Action item.
Output the number of lines in the material below containing "pagesize" and nothing more.

*** Opening Source information ***

(** Both registrations check their arguments, register, and fill the region
    object; a failed [ibv_reg_mr] leaves NULL in it. *)
Definition rai_mr_reg (qp : option rai_qp) (mr : option rai_mr) (size : Z) : sysM (Z * option rai_mr) :=
  if bool_decide (size = 0) then Ret (-1, mr) else
  match qp, mr with
  | Some qp, Some mr =>
    if bool_decide (qp_pd qp = 0) then Ret (-1, Some mr) else
    pagesize <- sys c_pagesize ;;
    let pagesize := if pagesize <=? 0 then 4096 else pagesize in
    buf <- sys (c_posix_memalign pagesize size) ;;
    match buf with
    | None => Ret (-1, Some mr)
    | Some buf =>
      m <- sys (v_reg_mr (qp_pd qp) buf size rdma_access) ;;
      match m with
      | None => sys (c_free buf) ;; Ret (-1, Some (mkRaiMr None (mr_buf mr) (mr_size mr) (mr_owns_buf mr)))
      | Some m => Ret (0, Some (mkRaiMr (Some m) buf size 1))
      end
    end
  | _, _ => Ret (-1, mr)
  end.
Definition rai_mr_reg_external (qp : option rai_qp) (mr : option rai_mr) (buf size : Z)
    : sysM (Z * option rai_mr) :=
  if bool_decide (size = 0) then Ret (-1, mr) else
  match qp with
  | None => Ret (-1, mr)
  | Some qp =>
    if bool_decide (qp_pd qp = 0) then Ret (-1, mr) else
    match mr with
    | None => Ret (-1, mr)
    | Some r =>
      if bool_decide (buf = 0) then Ret (-1, mr) else
      m <- sys (v_reg_mr (qp_pd qp) buf size rdma_access) ;;
      match m with
      | None => Ret (-1, Some (mkRaiMr None (mr_buf r) (mr_size r) (mr_owns_buf r)))
      | Some m => Ret (0, Some (mkRaiMr (Some m) buf size 0))
      end
    end
  end.
Definition rai_mr_dereg (mr : option rai_mr) : sysM (option rai_mr) :=
  match mr with
  | None => Ret None
  | Some mr =>
    (match mr_mr mr with Some m => sys (v_dereg_mr (ibv_mr_h m)) ;; Ret tt | None => Ret tt end) ;;
    (if bool_decide (mr_owns_buf mr ≠ 0) then sys (c_free (mr_buf mr)) ;; Ret tt else Ret tt) ;;
    Ret (Some rai_mr0)
  end.

(** [if (p && destroy (p) != 0) LOG_ERR (...)] *)
Definition destroy (p : Z) (o : sys_op) : sysM unit :=
  if bool_decide (p ≠ 0) then sys o ;; Ret tt else Ret tt.
Definition qp_destroy_cm (qp : rai_qp) : sysM unit :=
  let id := qp_cm_id qp in
  (if bool_decide (id ≠ 0)
   then q <- sys (m_id_qp id) ;; destroy q (m_destroy_qp id)
   else Ret tt) ;;
  destroy (qp_cq qp) (v_destroy_cq (qp_cq qp)) ;;
  destroy (qp_pd qp) (v_dealloc_pd (qp_pd qp)) ;;
  destroy id (m_destroy_id id) ;;
  destroy (qp_ec qp) (m_destroy_event_channel (qp_ec qp)).
Definition qp_destroy_verbs (qp : rai_qp) : sysM unit :=
  destroy (qp_qp qp) (v_destroy_qp (qp_qp qp)) ;;
  destroy (qp_cq qp) (v_destroy_cq (qp_cq qp)) ;;
  destroy (qp_pd qp) (v_dealloc_pd (qp_pd qp)) ;;
  destroy (qp_ctx qp) (v_close_device (qp_ctx qp)).
Definition rai_qp_destroy (qp : option rai_qp) : sysM (option rai_qp) :=
  match qp with
  | None => Ret None
  | Some qp =>
    match qp_mode qp with
    | RAI_CONN_VERBS => qp_destroy_verbs qp
    | RAI_CONN_CM => qp_destroy_cm qp
    end ;;
    Ret (Some rai_qp0)
  end.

*** Closing Source information ***

Exercise answer.
3